頽廃的ムードが濃厚な、オカルティック・サスペンス・スリラー
【思いっきりネタをばらしているので、未見の方はご注意ください。】
『アラビアのロレンス』(1962年)、『ドクトル・ジバゴ』(1965年)といったスペクタクル作品から、『華氏451』(1966年)などに代表されるヌーヴェルヴァーグ映画まで、ジャンルレスに活躍した職人派撮影監督、ニコラス・ローグ。
やがて自ら演出を手がけるようになってからは、神経症的な細かいカッティングと、独特の色彩感覚に彩られた耽美的映像で、アート系ビジュアリストに変貌。映画インテリ層からの熱い支持を集めた。
そんな彼が、ヒッチコックの『レベッカ』(1940年)、『鳥』(1963年)の原作でも知られる、ダフネ・デュ・モーリアの小説を映像化したのがコレ。
不慮の事故で娘を失ったばかりの考古学者夫婦が、水の都ベニスで盲目の霊媒師と出会い、「あなた方の亡くなった娘さんが言っているわ。ここにいると生命の危険があるの。今すぐこの街から立ち去りなさい」と警告される…というミステリー・ドラマである。
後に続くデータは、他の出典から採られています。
Lemma OnFrameOnMainQueue_pointer (post_time : Timestamp) (n : Z)
    (frame : VideoFrame) (self self' : t) (effects : list Effect) :
  OnFrameOnMainQueue post_time n frame self = Some (self', effects) →
  mode_pointer_valid self'.
Proof.
  unfold OnFrameOnMainQueue, mode_pointer_valid. intros Hrun.
  destruct (current_adapter_mode_ self) eqn:Hpointer; [discriminate| |].
  - destruct (passthrough_adapter_ self) as [mode|]; [|discriminate].
    simpl in Hrun.
    destruct (PassthroughAdapterMode.OnFrame _ _ _ _) as [[mode' e]|];
      [|discriminate].
    simpl in Hrun. injection Hrun as <- <-. simpl. rewrite Hpointer. eauto.
  - destruct (zero_hertz_adapter_ self) as [mode|]; [|discriminate].
    simpl in Hrun.
    destruct (ZeroHertzAdapterMode.OnFrame _ _ _ _) as [[mode' e]|];
      [|discriminate].
    simpl in Hrun. injection Hrun as <- <-. simpl. rewrite Hpointer. eauto.
Qed.

Lemma MaybeReport_pointer (self : t) :
  mode_pointer_valid self →
  mode_pointer_valid (MaybeReportFrameRateConstraintUmas self).1.
Proof.
  unfold MaybeReportFrameRateConstraintUmas.
  intros Hvalid. repeat case_match; exact Hvalid.
Qed.

Lemma step_pointer_valid (op : Op) (self self' : t) (effects : list Effect) :
  mode_pointer_valid self →
  step op self = Some (self', effects) →
  mode_pointer_valid self'.
Proof.
  intros Hvalid.
  destruct op as [callback|params|now_ms|now_ms|i c|i enabled|now frame|
                  |constraints|now task]; simpl; intros Hstep.
  - injection Hstep as <- <-. unfold mode_pointer_valid. simpl. eauto.
  - destruct (SetZeroHertzModeEnabled params self) as [self1|] eqn:Hset;
      [|discriminate].
    injection Hstep as <- <-.
    apply MaybeReconfigureAdapters_pointer in Hset as [Hset _]. exact Hset.
  - unfold GetInputFrameRateFps in Hstep.
    destruct (current_adapter_mode_ self) eqn:Hpointer; [discriminate| |].
    + destruct (passthrough_adapter_ self) as [mode|]; [|discriminate].
      simpl in Hstep.
      destruct (PassthroughAdapterMode.GetInputFrameRateFps now_ms mode).
      simpl in Hstep. injection Hstep as <- <-.
      unfold mode_pointer_valid. simpl. rewrite Hpointer. eauto.
    + destruct (zero_hertz_adapter_ self) as [mode|]; [|discriminate].
      simpl in Hstep. injection Hstep as <- <-. exact Hvalid.
  - unfold UpdateFrameRate in Hstep.
    destruct (passthrough_adapter_ self) as [mode|]; [|discriminate].
    simpl in Hstep. injection Hstep as <- <-.
    eapply mode_pointer_valid_kept; [..|exact Hvalid]; simpl; eauto.
  - unfold UpdateLayerQualityConvergence in Hstep.
    destruct (zero_hertz_adapter_ self) as [mode|].
    + destruct (ZeroHertzAdapterMode.UpdateLayerQualityConvergence _ _ _);
        [|discriminate].
      simpl in Hstep. injection Hstep as <- <-.
      eapply mode_pointer_valid_kept; [..|exact Hvalid]; simpl; eauto.
    + simpl in Hstep. injection Hstep as <- <-. exact Hvalid.
  - unfold UpdateLayerStatus in Hstep.
    destruct (zero_hertz_adapter_ self) as [mode|].
    + destruct (ZeroHertzAdapterMode.UpdateLayerStatus _ _ _);
        [|discriminate].
      simpl in Hstep. injection Hstep as <- <-.
      eapply mode_pointer_valid_kept; [..|exact Hvalid]; simpl; eauto.
    + simpl in Hstep. injection Hstep as <- <-. exact Hvalid.
  - injection Hstep as <- <-. exact Hvalid.
  - destruct (OnDiscardedFrame self); [|discriminate].
    simpl in Hstep. injection Hstep as <- <-. exact Hvalid.
  - injection Hstep as <- <-. exact Hvalid.
  - destruct task as [|frame_id repeat_delay|post_time frame|constraints];
      simpl in Hstep.
    + destruct (zero_hertz_adapter_ self) as [mode|] eqn:Hmode.
      * destruct (ZeroHertzAdapterMode.ProcessOnDelayedCadence _ _)
          as [[mode' e]|]; [|discriminate].
        simpl in Hstep. injection Hstep as <- <-.
        eapply mode_pointer_valid_kept; [..|exact Hvalid]; simpl; eauto.
      * injection Hstep as <- <-. exact Hvalid.
    + destruct (zero_hertz_adapter_ self) as [mode|] eqn:Hmode.
      * destruct (ZeroHertzAdapterMode.ProcessRepeatedFrameOnDelayedCadence
                    _ _ _ _) as [[mode' e]|]; [|discriminate].
        simpl in Hstep. injection Hstep as <- <-.
        eapply mode_pointer_valid_kept; [..|exact Hvalid]; simpl; eauto.
      * injection Hstep as <- <-. exact Hvalid.
    + unfold run_OnFrameTask, fetch_sub in Hstep.
      destruct (OnFrameOnMainQueue _ _ _ _) as [[self1 delivered]|] eqn:Hmain;
        [|discriminate].
      simpl in Hstep.
      apply OnFrameOnMainQueue_pointer, MaybeReport_pointer in Hmain.
      destruct (MaybeReportFrameRateConstraintUmas self1)
        as [self2 reported].
      injection Hstep as <- <-. exact Hmain.
    + destruct (run_OnConstraintsChangedTask constraints self)
        as [self1|] eqn:Htask; [|discriminate].
      injection Hstep as <- <-.
      apply MaybeReconfigureAdapters_pointer in Htask as [Htask _].
      exact Htask.
Qed.

Lemma run_pointer_valid (ops : list Op) :
  ∀ self self' effects,
    mode_pointer_valid self →
    run ops self = Some (self', effects) →
    mode_pointer_valid self'.
Proof.
  induction ops as [|op ops IH]; intros self self' effects Hvalid Hrun;
    simpl in Hrun.
  - injection Hrun as <- <-. exact Hvalid.
  - destruct (step op self) as [[self1 effects1]|] eqn:Hstep;
      [|discriminate].
    simpl in Hrun.
    destruct (run ops self1) as [[self2 effects2]|] eqn:Hrest;
      [|discriminate].
    injection Hrun as <- <-.
    eapply IH; [|exact Hrest]. eapply step_pointer_valid; eassumption.
Qed.

(** X8. [current_adapter_mode_] never dangles: in an adapter as constructed
    it is null, and after every sequence of operations that runs without
    undefined behaviour it is null or points to a mode object that exists.
    After [SetZeroHertzModeEnabled] and after the task of
    [OnConstraintsChanged] it points to the zero-hertz mode exactly when
    [IsZeroHertzScreenshareEnabled] holds, and to the pass-through mode
    otherwise; [Initialize] points it to the pass-through mode whatever
    the configuration. *)
Theorem mode_pointer_follows_configuration :
  (∀ field_trial_enabled, mode_pointer_valid (new field_trial_enabled))
  ∧ (∀ ops self self' effects,
       mode_pointer_valid self →
       run ops self = Some (self', effects) →
       mode_pointer_valid self')
  ∧ (∀ params self self',
       SetZeroHertzModeEnabled params self = Some self' →
       current_adapter_mode_ self'
       = (if IsZeroHertzScreenshareEnabled self' then to_zero_hertz_adapter
          else to_passthrough_adapter))
  ∧ (∀ constraints self self',
       run_OnConstraintsChangedTask constraints self = Some self' →
       current_adapter_mode_ self'
       = (if IsZeroHertzScreenshareEnabled self' then to_zero_hertz_adapter
          else to_passthrough_adapter))
  ∧ (∀ callback self,
       current_adapter_mode_ (Initialize callback self)
       = to_passthrough_adapter
       ∧ passthrough_adapter_ (Initialize callback self)
         = Some (PassthroughAdapterMode.new callback)
       ∧ zero_hertz_adapter_ (Initialize callback self)
         = zero_hertz_adapter_ self).
Proof.
  split; [intros b; exact I|].
  split; [intros ops self self' effects Hvalid Hrun;
          exact (run_pointer_valid ops _ _ _ Hvalid Hrun)|].
  split; [intros params self self' Hset;
          exact (MaybeReconfigureAdapters_selects _ _ _ Hset)|].
  split; [intros constraints self self' Htask;
          exact (MaybeReconfigureAdapters_selects _ _ _ Htask)|].
  intros callback self. repeat split.
Qed.
End AdapterInvariants.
ベルトリッチの『1900年』(1976年)では、ケラケラ笑いながら児童虐待したり、フェリーニの『カサノバ』(1976年)では、ド変態系ドラッグ・クイーン状態の色事師を演じてみたりと、エキセントリック・アクトが定番のドナルド・サザーランド。
そんな彼が主人公であるからして、霊媒師に「アンタの命が危ない!」と警告されても、「実はコイツが、ベニスを震撼させている連続殺人事件の犯人に違いない」と、小生勝手に確信。
そんで、妻がその真相を知って「あなたのこと…シクシク…し…信じていたのに…シクシク…」と泣きながら夫の胸にナイフを突き刺す、みたいな展開を想像しておりました。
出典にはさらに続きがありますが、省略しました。